--- START ---

(** * Webhook-driven transfer ingestion of the BSC token tracker

    A shallow embedding of the ingestion pipeline of the tracker
    ([WebhookController], [BscTrackerService], [PriceService],
    [GateioService], [TelegramService.sendNotification]) together with the
    properties its specification states about it.

    The services are written in TypeScript over untyped JSON payloads
    ([body: any]).  The embedding therefore starts with a small model of the
    JavaScript values a parsed JSON payload can hold and of the handful of
    language operations the pipeline applies to them (truthiness, [||],
    member access, optional chaining, [===], [for .. of], [parseInt],
    [BigInt], string methods).  Effects are threaded through a state and
    exception monad over a [World] that holds the two repositories and the
    trace of every request sent to an external collaborator.  What the
    collaborators answer (price service, exchange, chat, store) is a
    parameter, [Env].  A call to the logger is kept where the line it
    writes interpolates a value of the payload: printing such a value can
    throw, and the statements after the line are then skipped. *)

From Stdlib Require Import ZArith List String Ascii Bool Floats Lia DecimalString.
Import ListNotations.
Open Scope string_scope.

(* ------------------------------------------------------------------ *)
(** * JavaScript values and the operations the services use            *)
(* ------------------------------------------------------------------ *)

Module Js.

Set Warnings "-register-all".

(** Values reachable from a parsed JSON body, plus [undefined] (the result
    of reading a missing property).  Numbers are IEEE binary64.  A string is
    a [String.string], one [ascii] per character.  An object is the list of
    its own properties in insertion order. *)
Inductive JsValue : Type :=
| JsUndefined
| JsNull
| JsBool (b : bool)
| JsNumber (x : float)
| JsString (s : string)
| JsArray (items : list JsValue)
| JsObject (fields : list (string * JsValue)).

(** Exceptions.  Every [catch] of the pipeline only logs [error.message],
    so the kind of the error is all the model keeps. *)
Inductive JsError : Type :=
| TypeError
| SyntaxError
| LibraryError      (* raised by ethers or by the ORM *)
| RequestError.     (* a rejected HTTP request *)

(** Result of evaluating an expression that may throw. *)
Inductive Res (A : Type) : Type :=
| Ok (a : A)
| Throw (e : JsError).
Arguments Ok {A} a.
Arguments Throw {A} e.

Definition resBind {A B} (r : Res A) (k : A -> Res B) : Res B :=
  match r with
  | Ok a => k a
  | Throw e => Throw e
  end.

(** ** Numbers *)

(** The Number nearest to an integer (round to nearest, ties to even). *)
Definition numberOfZ (z : Z) : float :=
  match z with
  | Z0 => PrimFloat.zero
  | _ => SF2Prim (binary_normalize prec emax z 0 false)
  end.

Definition numberOfNat (n : nat) : float := numberOfZ (Z.of_nat n).

(** ** Truthiness and the short-circuit operators *)

Definition truthy (v : JsValue) : bool :=
  match v with
  | JsUndefined | JsNull => false
  | JsBool b => b
  | JsNumber x => negb (PrimFloat.is_zero x || PrimFloat.is_nan x)
  | JsString EmptyString => false
  | JsString (String _ _) => true
  | JsArray _ | JsObject _ => true
  end.

(** [a || b] when both operands are already evaluated. *)
Definition jsOr (a b : JsValue) : JsValue := if truthy a then a else b.

(** [a || b] when evaluating an operand may throw: [b] is only looked at
    when [a] evaluated to a falsy value. *)
Definition orElse (a b : Res JsValue) : Res JsValue :=
  match a with
  | Ok v => if truthy v then Ok v else b
  | Throw e => Throw e
  end.

(** ** Strings *)

Definition isUpper (c : ascii) : bool :=
  let n := nat_of_ascii c in (65 <=? n)%nat && (n <=? 90)%nat.

Definition isLower (c : ascii) : bool :=
  let n := nat_of_ascii c in (97 <=? n)%nat && (n <=? 122)%nat.

Definition lowerChar (c : ascii) : ascii :=
  if isUpper c then ascii_of_nat (nat_of_ascii c + 32) else c.

Definition upperChar (c : ascii) : ascii :=
  if isLower c then ascii_of_nat (nat_of_ascii c - 32) else c.

Fixpoint mapString (f : ascii -> ascii) (s : string) : string :=
  match s with
  | EmptyString => EmptyString
  | String c r => String (f c) (mapString f r)
  end.

(** Case mapping of the letters A-Z and a-z, what [s.toLowerCase()] and
    [s.toUpperCase()] do on ASCII text. *)
Definition lowerCaseAscii (s : string) : string := mapString lowerChar s.
Definition upperCaseAscii (s : string) : string := mapString upperChar s.

(** [s.slice(-n)]: the last [n] characters, the whole string when it is
    shorter. *)
Definition sliceLast (n : nat) (s : string) : string :=
  substring (String.length s - n) n s.

(** [a.slice(-n)] on an array. *)
Definition sliceLastItems {A} (n : nat) (l : list A) : list A :=
  skipn (List.length l - n) l.

Fixpoint charsOf (s : string) : list JsValue :=
  match s with
  | EmptyString => []
  | String c r => JsString (String c EmptyString) :: charsOf r
  end.

(** ** Member access *)

Fixpoint lookup (k : string) (fs : list (string * JsValue)) : option JsValue :=
  match fs with
  | [] => None
  | (k', v) :: r => if String.eqb k k' then Some v else lookup k r
  end.

Definition digitOfChar (c : ascii) : option nat :=
  let n := nat_of_ascii c in
  if (48 <=? n)%nat && (n <=? 57)%nat then Some (n - 48)%nat else None.

Fixpoint digitsValue (acc : nat) (s : string) : option nat :=
  match s with
  | EmptyString => Some acc
  | String c r =>
      match digitOfChar c with
      | Some d => digitsValue (10 * acc + d) r
      | None => None
      end
  end.

(** A property key that is an array index: a canonical decimal numeral. *)
Definition indexOfKey (k : string) : option nat :=
  match k with
  | EmptyString => None
  | String "0" EmptyString => Some 0%nat
  | String "0" _ => None
  | _ => digitsValue 0 k
  end.

(** [v[k]] for a [v] that is neither [null] nor [undefined].  None of the
    property names the services read is defined on a built-in prototype, so
    only own properties, [length] and indices matter. *)
Definition member (v : JsValue) (k : string) : JsValue :=
  match v with
  | JsObject fs =>
      match lookup k fs with
      | Some x => x
      | None => JsUndefined
      end
  | JsArray l =>
      if String.eqb k "length" then JsNumber (numberOfNat (List.length l))
      else match indexOfKey k with
           | Some i => nth i l JsUndefined
           | None => JsUndefined
           end
  | JsString s =>
      if String.eqb k "length" then JsNumber (numberOfNat (String.length s))
      else match indexOfKey k with
           | Some i => nth i (charsOf s) JsUndefined
           | None => JsUndefined
           end
  | _ => JsUndefined
  end.
Lemma spanDigits_uint (d : Decimal.uint) (tail : string) :
  spanDigits (NilEmpty.string_of_uint d ++ String "]" tail)
  = (NilEmpty.string_of_uint d, String "]" tail).
Proof.
  induction d as [|d IH|d IH|d IH|d IH|d IH|d IH|d IH|d IH|d IH|d IH];
    cbn [NilEmpty.string_of_uint append spanDigits]; [reflexivity|..];
    match goal with
    | |- context [isDigit ?c] => change (isDigit c) with true
    end; cbv iota; now rewrite IH.
Qed.

Lemma string_of_uint_nonempty (d : Decimal.uint) :
  d <> Decimal.Nil -> exists c s, NilEmpty.string_of_uint d = String c s.
Proof. destruct d; [contradiction | cbn; eauto ..]. Qed.

Lemma getPixel_id_shape r g b (id : Z) :
  exists tail,
    getPixel None None r g b (Some id)
    = String "P" (String "[" (string_of_Z id ++ String "]" tail)).
Proof.
  eexists. unfold getPixel. cbn [pushIfDefined app join].
  cbn [append]. reflexivity.
Qed.

Lemma pixelId_getPixel r g b (id : Z) :
  0 <= id -> pixelId (getPixel None None r g b (Some id)) = Some id.
Proof.
  intros H. destruct (getPixel_id_shape r g b id) as (tail & ->).
  destruct (string_of_Z_nonneg id H) as (d & Hd & -> & Hv).
  unfold pixelId. cbn [matchBracketDigits].
  change (Ascii.eqb "P" "[") with false. change (Ascii.eqb "[" "[") with true. cbv iota.
  rewrite spanDigits_uint.
  destruct (string_of_uint_nonempty d Hd) as (c & s & E). rewrite E.
  change (Ascii.eqb "]" "]") with true. cbv iota. rewrite <- E.
  unfold parseInt. rewrite NilEmpty.usu. cbn [option_map]. now rewrite Hv.
Qed.

(** ** The sort *)

Lemma insertByKey_perm x l : Permutation (x :: l) (insertByKey x l).
Proof.
  induction l as [|y l IH]; cbn [insertByKey]; [reflexivity|].
  destruct (fst x <=? fst y); [reflexivity|].
  rewrite perm_swap. now constructor.
Qed.
(** Why the offset has to be that of a page: the source divides without
    rounding down, so from an offset of 5 in pages of 12, which no run of
    the component produces, the page asked for would be 5/12 + 1. *)
Lemma useEffect_off_page_boundary :
  0 <= first (showing 5 12) /\
  0 < rows (showing 5 12) /\
  world_after (useEffect (museum 50) (showing 5 12) []) = [mkRequest (17 # 12) 12] /\
  ~ (exists req : Request,
        world_after (useEffect (museum 50) (showing 5 12) []) = [] ++ [req] /\
        (req_page req == inject_Z (first (showing 5 12) / rows (showing 5 12) + 1))%Q /\
        req_limit req = rows (showing 5 12)).
Proof.
  split; [simpl; lia|]. split; [reflexivity|]. split; [reflexivity|].
  intros (req & Hw & Hp & _).
  vm_compute in Hw. injection Hw as Hreq. subst req.
  vm_compute in Hp. discriminate.
Qed.

(** C4, as the code has it: when the page load fails because the fetch
    rejects or the body does not parse, [fetchData] rejects towards its
    caller and the records on display and the known total are left as they
    were. *)
Theorem fetchData_failure_keeps_page
        (srv : DataSource) (page : Q) (pageSize : Z) (st : State) (w : World) :
  srv w (mkRequest page pageSize) = NetworkError \/
  srv w (mkRequest page pageSize) = NotJson ->
  completion (fetchData srv page pageSize st w) = Rejected /\
  artworks (state_after (fetchData srv page pageSize st w)) = artworks st /\
  totalRecords (state_after (fetchData srv page pageSize st w)) = totalRecords st.
Proof.
  intros Hr. rewrite (fetchData_rejected srv page pageSize st w Hr).
  repeat split.
Qed.

Lemma fetchData_failure_keeps_page_witness :
  (museum_failing_at 50 0 [] (mkRequest 2 12) = NetworkError \/
   museum_failing_at 50 0 [] (mkRequest 2 12) = NotJson) /\
  completion (fetchData (museum_failing_at 50 0) 2 12 (showing 12 12) [])
  = Rejected /\
  artworks (state_after (fetchData (museum_failing_at 50 0) 2 12 (showing 12 12) []))
  = Some [artwork_of 7].
Proof.
  split; [left; reflexivity|].
  destruct (fetchData_failure_keeps_page (museum_failing_at 50 0) 2 12
              (showing 12 12) []) as (Hc & Ha & _); [left; reflexivity|].
  split; [exact Hc | exact Ha].
Defined.
(** * BookManager over an SQLite table: model and verification

    The repository is one Python class, [BookManager] (book_manager.py),
    whose methods each run one SQL statement on a table

      books(id INTEGER PRIMARY KEY AUTOINCREMENT, title TEXT NOT NULL,
            author TEXT NOT NULL, year INTEGER, isbn TEXT UNIQUE, genre TEXT)

    through a [sqlite3] connection and cursor kept in the object.

    The development has four layers:
    - the data: rows, fetched tuples, the connection/cursor/console state;
    - [Sqlite]: what each SQL statement issued by the class does to that
      state (constraints, AUTOINCREMENT, LIKE, ORDER BY, closed connection);
    - [BookManager]: the methods, statement by statement as in the source,
      in a state-and-exception monad;
    - [Main]: the console helpers of main.py ([print_book],
      [print_all_books], [populate_sample_data]) over the same monad.

    Modelling conventions.  Python [int] is [Z] and Python [str] is
    [string], one [ascii] per character; SQL NULL / Python [None] is
    [None].  Column values are stored as given, TEXT compares by character
    code (BINARY collation), and LIKE folds the 26 ASCII letters.  The
    limits of the engine that a caller of the class can reach are part of
    the model: an [int] argument outside 64 bits is refused by the driver
    with [OverflowError] before the statement runs, the LIKE routine reads
    pattern and text as C strings (up to the first character of code 0)
    and refuses a pattern of more than 50000 bytes with
    [OperationalError].  A single connection is modelled, so [commit] has
    no effect that the methods can observe. *)

From Stdlib Require Import Ascii DecimalString.
From stdpp Require Import base option list sorting gmap strings.

Local Open Scope Z_scope.

(** ** Data *)

(** The five mutable columns of a [books] row.  [title] and [author] are
    NOT NULL and typed [str] in every method signature that writes them. *)
Record row := Row {
  title : string;
  author : string;
  year : option Z;
  isbn : option string;
  genre : option string
}.

Global Instance row_eq_dec : EqDecision row.
Proof. solve_decision. Defined.

(** A fetched tuple [(id, title, author, year, isbn, genre)]: the rowid and
    the five columns. *)
Abbreviation book := (Z * row)%type.

(** [book[0]] .. [book[5]] of a fetched tuple. *)
Definition book_id (b : book) : Z := b.1.
Definition book_title (b : book) : string := title b.2.
Definition book_author (b : book) : string := author b.2.
Definition book_year (b : book) : option Z := year b.2.
Definition book_isbn (b : book) : option string := isbn b.2.
Definition book_genre (b : book) : option string := genre b.2.

(** One element of a fetched tuple, as Python sees it. *)
Inductive pyval :=
  | PyNone
  | PyInt (z : Z)
  | PyStr (s : string).

Inductive column := ColTitle | ColAuthor | ColYear | ColIsbn | ColGenre.

(** The five columns of a row as Python values. *)
Definition field (c : column) (r : row) : pyval :=
  match c with
  | ColTitle => PyStr (title r)
  | ColAuthor => PyStr (author r)
  | ColYear => from_option PyInt PyNone (year r)
  | ColIsbn => from_option PyStr PyNone (isbn r)
  | ColGenre => from_option PyStr PyNone (genre r)
  end.

(** What a method call can touch: the table and its AUTOINCREMENT counter
    (the database), the connection's closed flag, the cursor's result set,
    [lastrowid] and [rowcount], and the console. *)
Record world := World {
  table : gmap Z row;
  sequence : Z;
  closed : bool;
  fetched : list book;
  lastrowid : Z;
  rowcount : Z;
  stdout : list string
}.

Inductive exn :=
  | IntegrityError (msg : string)
  | ProgrammingError (msg : string)
  | OverflowError (msg : string)
  | OperationalError (msg : string).

Inductive outcome (A : Type) :=
  | Returned (a : A)
  | Raised (e : exn).
Global Arguments Returned {A} a.
Global Arguments Raised {A} e.

(** ** The monad of method bodies: state plus exceptions *)

Definition M (A : Type) : Type := world → outcome A * world.

Global Instance M_ret : MRet M := λ A a w, (Returned a, w).

Global Instance M_bind : MBind M := λ A B k m w,
  match m w with
  | (Returned a, w') => k a w'
  | (Raised e, w') => (Raised e, w')
  end.

Definition raise {A} (e : exn) : M A := λ w, (Raised e, w).

(** [try: body  except <handler's exceptions>: handler].  The handler
    answers [None] for an exception it does not catch. *)
Definition try_except {A} (body : M A) (handler : exn → option (M A)) : M A := λ w,
  match body w with
  | (Returned a, w') => (Returned a, w')
  | (Raised e, w') =>
      match handler e with
      | Some h => h w'
      | None => (Raised e, w')
      end
  end.

(** [print(line)] *)
Definition print (line : string) : M unit := λ w,
  (Returned (),
   World (table w) (sequence w) (closed w) (fetched w) (lastrowid w) (rowcount w)
         (stdout w ++ [line])).

(** ** LIKE and ORDER BY *)

(** SQLite folds only ASCII letters when LIKE compares two characters. *)
Definition to_lower (c : Ascii.ascii) : Ascii.ascii :=
  let n := Ascii.nat_of_ascii c in
  if ((65 <=? n)%nat && (n <=? 90)%nat)%bool then Ascii.ascii_of_nat (n + 32) else c.

Definition same_letter (c d : Ascii.ascii) : bool :=
  bool_decide (to_lower c = to_lower d).

Definition is_percent (c : Ascii.ascii) : bool := bool_decide (c = "%"%char).
Definition is_underscore (c : Ascii.ascii) : bool := bool_decide (c = "_"%char).

(** The comparison of the LIKE routine on a pattern and a text, without
    ESCAPE: [%] stands for any run of characters, [_] for any one
    character, every other character for itself up to ASCII case. *)
Fixpoint like_match (p : string) : string → bool :=
  match p with
  | EmptyString => λ s, match s with EmptyString => true | _ => false end
  | String c p' =>
      if is_percent c then
        fix any_run (s : string) : bool :=
          like_match p' s ||
          match s with
          | EmptyString => false
          | String _ s' => any_run s'
          end
      else if is_underscore c then
        λ s, match s with
             | EmptyString => false
             | String _ s' => like_match p' s'
             end
      else
        λ s, match s with
             | EmptyString => false
             | String d s' => same_letter c d && like_match p' s'
             end
  end.
Lemma spearman_defined (df : DataFrame I) (gap : R) :
  let k := length (columns df) in
  (2 <= k)%nat -> Describe.all_finite df ->
  (forall j, (j < k)%nat -> Describe.varies_by gap df j) ->
  exists m,
    calculate_correlation df spearman = Done m
    /\ forall i j, (i < k)%nat -> (j < k)%nat ->
         exists r, entry m i j = Fin r /\ -1 <= r <= 1.
Proof.
  intros k Hk Hfin Hvar.
  pose proof (all_finite_dropna df Hfin) as Hdrop.
  assert (Hcol : forall j, (j < k)%nat ->
            exists x y,
              In (Fin x) (map (cell j) (map snd (rows (dropna df))))
              /\ In (Fin y) (map (cell j) (map snd (rows (dropna df))))
              /\ x <> y).
  { intros j Hj. rewrite Hdrop. apply (varying_column df gap j), Hvar, Hj. }
  assert (Hrows : (2 <= length (map snd (rows (dropna df))))%nat).
  { rewrite Hdrop. apply (varying_rows df gap 0), Hvar. lia. }
  assert (Hvariance : forall j, (j < k)%nat ->
            0 < dot (centered (rankdata
                       (map (cell j) (map snd (rows (dropna df))))))
                    (centered (rankdata
                       (map (cell j) (map snd (rows (dropna df))))))).
  { intros j Hj. destruct (Hcol j Hj) as (x & y & Hx & Hy & Hxy).
    apply (rank_variance_pos _ x y); assumption. }
  destruct (spearman_entries df Hk Hrows) as (m & Hm & Hentries).
  - destruct (Hcol 0%nat ltac:(lia)) as (x & y & Hx & Hy & Hxy).
    apply (is_constant_false _ x y); assumption.
  - destruct (Hcol 1%nat ltac:(lia)) as (x & y & Hx & Hy & Hxy).
    apply (is_constant_false _ x y); assumption.
  - exists m. split; [exact Hm |]. intros i j Hi Hj.
    rewrite (Hentries i j Hi Hj). fold k.
    destruct (k =? 2)%nat.
    + destruct (corrcoef_entry_sign _ _ _ Hrows
                  (Hvariance 1%nat ltac:(lia)) (Hvariance 0%nat ltac:(lia)))
        as (r & Hr & Hrange & _).
      exists r. split; assumption.
    + destruct (corrcoef_entry_sign _ _ _ Hrows
                  (Hvariance i Hi) (Hvariance j Hj))
        as (r & Hr & Hrange & _).
      exists r. split; assumption.
Qed.

Lemma near_refl (x : R) : Spec.near x x.
Proof.
  unfold Spec.near, Spec.tolerance.
  replace (x - x) with 0 by ring. rewrite Rabs_R0. lra.
Qed.

Lemma symmetric_within_of_exact (k : nat) (m : DataFrame string) :
  Spec.symmetric k m -> Spec.within_unit_interval k m ->
  Spec.symmetric_within k m.
Proof.
  intros Hs Hr i j Hi Hj.
  destruct (Hr i j Hi Hj) as [Hn | [r [Hv _]]].
  - left. split; [exact Hn |]. rewrite <- (Hs i j Hi Hj). exact Hn.
  - right. exists r, r. split; [exact Hv |].
    split; [rewrite <- (Hs i j Hi Hj); exact Hv | apply near_refl].
Qed.

Lemma diagonal_near_one (m : DataFrame string) (i : nat) :
  entry m i i = Fin 1 \/ entry m i i = NaN ->
  entry m i i = NaN \/ exists r, entry m i i = Fin r /\ Spec.near r 1.
Proof.
  intros [H | H]; [right | left; exact H].
  exists 1. split; [exact H | apply near_refl].
Qed.
(** * Arduino BLE number sender: connection loop and periodic send scheduler

    A shallow embedding of [arduino.ino].  The sketch keeps six global
    variables, polls the BLE stack from [loop()], and while a central is
    connected runs an inner [while (central.connected())] loop that sends an
    incrementing number once per second.

    The embedding is a state-and-trace monad over the record of globals.
    Everything the sketch reads from the outside (readings of [millis()],
    the result of [writeValue], RSSI readings, whether [BLE.begin()]
    succeeded, how long the central stays connected) is supplied as input;
    everything it does to the outside (characteristic writes, serial lines,
    [BLE.advertise()], [delay]) is recorded in the trace, in program order. *)

From Stdlib Require Import ZArith List Bool Lia.
From Stdlib Require String.
Import String.StringSyntax.
Import ListNotations.
Open Scope Z_scope.
Delimit Scope string_scope with string.

(** ** Machine integers *)

(** [unsigned long] is 32 bits wide on the Arduino cores; its arithmetic is
    modulo 2^32. *)
Definition ULONG_MODULUS : Z := 2 ^ 32.

Definition to_ulong (z : Z) : Z := z mod ULONG_MODULUS.

(** [a - b] on [unsigned long] operands. *)
Definition ulong_sub (a b : Z) : Z := to_ulong (a - b).

(** [int] is modelled as a 32-bit two's complement integer.  The counter
    never leaves [0, 100] (theorem [counter_range_invariant]), so the width
    chosen here is never exercised. *)
Definition to_int (z : Z) : Z := (z + 2 ^ 31) mod 2 ^ 32 - 2 ^ 31.

(** ** Globals (lines 8-14) *)

Record Globals : Type := mkGlobals {
  lastHeartbeat : Z;        (* unsigned long *)
  connectionStartTime : Z;  (* unsigned long *)
  totalConnections : Z;     (* unsigned long *)
  wasConnected : bool;
  currentNumber : Z;        (* int *)
  lastNumberSent : Z        (* unsigned long *)
}.

Definition NUMBER_SEND_INTERVAL : Z := 1000.

Definition initial_globals : Globals :=
  {| lastHeartbeat := 0; connectionStartTime := 0; totalConnections := 0;
     wasConnected := false; currentNumber := 0; lastNumberSent := 0 |}.

Definition set_lastHeartbeat (v : Z) (g : Globals) : Globals :=
  mkGlobals v (connectionStartTime g) (totalConnections g)
            (wasConnected g) (currentNumber g) (lastNumberSent g).

Definition set_connectionStartTime (v : Z) (g : Globals) : Globals :=
  mkGlobals (lastHeartbeat g) v (totalConnections g)
            (wasConnected g) (currentNumber g) (lastNumberSent g).

Definition set_totalConnections (v : Z) (g : Globals) : Globals :=
  mkGlobals (lastHeartbeat g) (connectionStartTime g) v
            (wasConnected g) (currentNumber g) (lastNumberSent g).

Definition set_wasConnected (v : bool) (g : Globals) : Globals :=
  mkGlobals (lastHeartbeat g) (connectionStartTime g) (totalConnections g)
            v (currentNumber g) (lastNumberSent g).

Definition set_currentNumber (v : Z) (g : Globals) : Globals :=
  mkGlobals (lastHeartbeat g) (connectionStartTime g) (totalConnections g)
            (wasConnected g) v (lastNumberSent g).

Definition set_lastNumberSent (v : Z) (g : Globals) : Globals :=
  mkGlobals (lastHeartbeat g) (connectionStartTime g) (totalConnections g)
            (wasConnected g) (currentNumber g) v.
(** The model reports detections above a threshold: their confidence is
    positive. *)
Definition confs_positive (m : model) : Prop :=
  forall src imgsz conf iou d,
    d ∈ _read_results (predict m src imgsz conf iou) -> (0 < det_conf d)%Q.

(** The classification results of the sources handed to the model, in
    the order of the calls. *)
Definition face_results (m : model) (imgsz : Z) (conf iou : Q)
    (calls : list source) : list (option Z * Q) :=
  map (fun src => predict_on_face_crop m src imgsz conf iou) calls.

(** The results of the detections of one whole-frame call. *)
Definition det_results (dets : list detection) : list (option Z * Q) :=
  map (fun d => (Some (det_cls d), det_conf d)) dets.

(** [src] is the crop of the face rectangle [face], padded. *)
Definition crop_of (h w : Z) (face : rect) (src : source) : Prop :=
  exists f, src = let '(x1, y1, x2, y2) := padded h w face in Crop f y1 y2 x1 x2.

(** The highest-confidence-wins rule from a starting dominant: starting
    from ([e0], [q0]), the results [rs] leave the dominant ([e], [q]) when
    either none of them exceeds [q0] and the dominant is unchanged, or the
    dominant is the result at some index [i], which exceeds [q0], is
    strictly above every earlier result and not below any result. *)
Definition dominant_from (rs : list (option Z * Q))
    (e0 : option string) (q0 : Q) (e : option string) (q : Q) : Prop :=
  (e = e0 /\ q = q0 /\
   forall j c' q', rs !! j = Some (Some c', q') -> (q' <= q0)%Q)
  \/
  (exists (i : nat) c name,
      rs !! i = Some (Some c, q) /\
      name_or (str c) c = Ok name /\ e = Some name /\ (q0 < q)%Q /\
      (forall j c' q', rs !! j = Some (Some c', q') -> (q' <= q)%Q) /\
      (forall j c' q', (j < i)%nat -> rs !! j = Some (Some c', q') -> (q' < q)%Q)).

(** The same rule from (None, 0.0) over positive confidences: the dominant
    ([e], [q]) is the first of the results [rs] with the largest confidence;
    with no result at all it is (None, 0.0). *)
Definition first_max (rs : list (option Z * Q)) (e : option string) (q : Q)
    : Prop :=
  (Forall (fun r => r = (None, 0%Q)) rs /\ e = None /\ q = 0%Q)
  \/
  (exists (i : nat) c name,
      rs !! i = Some (Some c, q) /\
      name_or (str c) c = Ok name /\ e = Some name /\
      (forall j c' q', rs !! j = Some (Some c', q') -> (q' <= q)%Q) /\
      (forall j c' q', (j < i)%nat -> rs !! j = Some (Some c', q') -> (q' < q)%Q)).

--- END ---

TRY IT => In the listing above, find the line holding "end; cbv iota; now rewrite IH." and the line holding "0 < rows (showing 5 12) /\", then output those two lines and every line between them exactly.

THE COMPLETED TASK =>
    end; cbv iota; now rewrite IH.
Qed.

Lemma string_of_uint_nonempty (d : Decimal.uint) :
  d <> Decimal.Nil -> exists c s, NilEmpty.string_of_uint d = String c s.
Proof. destruct d; [contradiction | cbn; eauto ..]. Qed.

Lemma getPixel_id_shape r g b (id : Z) :
  exists tail,
    getPixel None None r g b (Some id)
    = String "P" (String "[" (string_of_Z id ++ String "]" tail)).
Proof.
  eexists. unfold getPixel. cbn [pushIfDefined app join].
  cbn [append]. reflexivity.
Qed.

Lemma pixelId_getPixel r g b (id : Z) :
  0 <= id -> pixelId (getPixel None None r g b (Some id)) = Some id.
Proof.
  intros H. destruct (getPixel_id_shape r g b id) as (tail & ->).
  destruct (string_of_Z_nonneg id H) as (d & Hd & -> & Hv).
  unfold pixelId. cbn [matchBracketDigits].
  change (Ascii.eqb "P" "[") with false. change (Ascii.eqb "[" "[") with true. cbv iota.
  rewrite spanDigits_uint.
  destruct (string_of_uint_nonempty d Hd) as (c & s & E). rewrite E.
  change (Ascii.eqb "]" "]") with true. cbv iota. rewrite <- E.
  unfold parseInt. rewrite NilEmpty.usu. cbn [option_map]. now rewrite Hv.
Qed.

(** ** The sort *)

Lemma insertByKey_perm x l : Permutation (x :: l) (insertByKey x l).
Proof.
  induction l as [|y l IH]; cbn [insertByKey]; [reflexivity|].
  destruct (fst x <=? fst y); [reflexivity|].
  rewrite perm_swap. now constructor.
Qed.
(** Why the offset has to be that of a page: the source divides without
    rounding down, so from an offset of 5 in pages of 12, which no run of
    the component produces, the page asked for would be 5/12 + 1. *)
Lemma useEffect_off_page_boundary :
  0 <= first (showing 5 12) /\
  0 < rows (showing 5 12) /\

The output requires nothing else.